Directions – The line containing "ReadOnly _ => []" and every line after it, through the last line of the records, are to be transcribed exactly, and nothing else.

--- Records for this exercise Enclosed Below ---

(* ===== verification/FsRoots.v ===== *)
(** * What a sandbox takes from a policy: [protocol/src/permissions.rs] and [protocol.rs]

    The readable, writable and unreadable roots of a policy, the matcher of denied reads, the
    legacy [SandboxPolicy] and the conversions to and from it, over the policies of [FsPolicy.v]
    and [FsUpdates.v].  The theorems compare the writable roots with the access of the policy
    itself, and show that legacy policies survive conversion. *)

From stdpp Require Import base list strings sets.
From S2P Require Import Prelude FileSystem AbsPath FsPolicy FsUpdates.

Import Path (SLASH, Component, RootDir, CurDir, ParentDir, Normal).

(** ** Data *)

Inductive NetworkSandboxPolicy : Type := NetRestricted | NetEnabled.
Definition is_enabled (n : NetworkSandboxPolicy) : bool := match n with NetEnabled => true | _ => false end.

Inductive NetworkAccess : Type := AccessRestricted | AccessEnabled.
Definition access_is_enabled (n : NetworkAccess) : bool := match n with AccessEnabled => true | _ => false end.

Inductive SandboxPolicy : Type :=
| DangerFullAccess
| ReadOnly (network_access : bool)
| ExternalSandbox (network_access : NetworkAccess)
| WorkspaceWrite (writable_roots : list str) (network_access exclude_tmpdir_env_var exclude_slash_tmp : bool).

Record WritableRoot := mkRoot {
  root : str;
  read_only_subpaths : list str;
  protected_metadata_names : list str
}.

Definition path_contains_protected_metadata_name (self : WritableRoot) (path : str) : bool :=
  match Path.strip_prefix path (root self) with
  | None => false
  | Some relative_path =>
      match head (Path.components relative_path) with
      | None => false
      | Some first_component => existsb (str_eqb (Path.as_os_str first_component)) (protected_metadata_names self)
      end
  end.

Definition is_path_writable (self : WritableRoot) (path : str) : bool :=
  if negb (Path.starts_with path (root self)) then false
  else if existsb (Path.starts_with path) (read_only_subpaths self) then false
  else negb (path_contains_protected_metadata_name self path).

(** *** Legacy policies *)

Definition new_read_only_policy : SandboxPolicy := ReadOnly false.
Definition new_workspace_write_policy : SandboxPolicy := WorkspaceWrite [] false false false.

Definition legacy_has_full_disk_write_access (p : SandboxPolicy) : bool :=
  match p with DangerFullAccess | ExternalSandbox _ => true | ReadOnly _ | WorkspaceWrite _ _ _ _ => false end.

Definition has_full_network_access (p : SandboxPolicy) : bool :=
  match p with
  | DangerFullAccess => true
  | ExternalSandbox network_access => access_is_enabled network_access
  | ReadOnly network_access => network_access
  | WorkspaceWrite _ network_access _ _ => network_access
  end.

(** [From<&SandboxPolicy> for NetworkSandboxPolicy]. *)
Definition network_policy_from (p : SandboxPolicy) : NetworkSandboxPolicy :=
  if has_full_network_access p then NetEnabled else NetRestricted.

Section roots.
Context `{PathEnv}.

(** [SandboxPolicy::get_writable_roots_with_cwd]. *)
Definition legacy_get_writable_roots_with_cwd (p : SandboxPolicy) (cwd : str) : list WritableRoot :=
  match p with
  | DangerFullAccess | ExternalSandbox _ | ReadOnly _ => []
  | WorkspaceWrite writable_roots _ exclude_tmpdir_env_var exclude_slash_tmp =>
      let cwd_root := ok (from_absolute_path cwd) in
      let slash_tmp :=
        if exclude_slash_tmp then None
        else slash_tmp ← ok (from_absolute_path (lit "/tmp")); if path_is_dir slash_tmp then Some slash_tmp else None in
      let tmp :=
        if exclude_tmpdir_env_var then None
        else tmp ← tmpdir; if is_empty tmp then None else ok (from_absolute_path tmp) in
      let roots := writable_roots ++ option_list cwd_root ++ option_list slash_tmp ++ option_list tmp in
      (fun writable_root =>
         let protect_missing_dot_codex := is_some_and cwd_root (fun cwd_root => Path.eqb cwd_root writable_root) in
         mkRoot writable_root (default_read_only_subpaths_for_writable_root writable_root protect_missing_dot_codex) [])
      <$> roots
  end.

--- End of Enclosed Records for this exercise ---

Response below –
  | DangerFullAccess | ExternalSandbox _ | ReadOnly _ => []
  | WorkspaceWrite writable_roots _ exclude_tmpdir_env_var exclude_slash_tmp =>
      let cwd_root := ok (from_absolute_path cwd) in
      let slash_tmp :=
        if exclude_slash_tmp then None
        else slash_tmp ← ok (from_absolute_path (lit "/tmp")); if path_is_dir slash_tmp then Some slash_tmp else None in
      let tmp :=
        if exclude_tmpdir_env_var then None
        else tmp ← tmpdir; if is_empty tmp then None else ok (from_absolute_path tmp) in
      let roots := writable_roots ++ option_list cwd_root ++ option_list slash_tmp ++ option_list tmp in
      (fun writable_root =>
         let protect_missing_dot_codex := is_some_and cwd_root (fun cwd_root => Path.eqb cwd_root writable_root) in
         mkRoot writable_root (default_read_only_subpaths_for_writable_root writable_root protect_missing_dot_codex) [])
      <$> roots
  end.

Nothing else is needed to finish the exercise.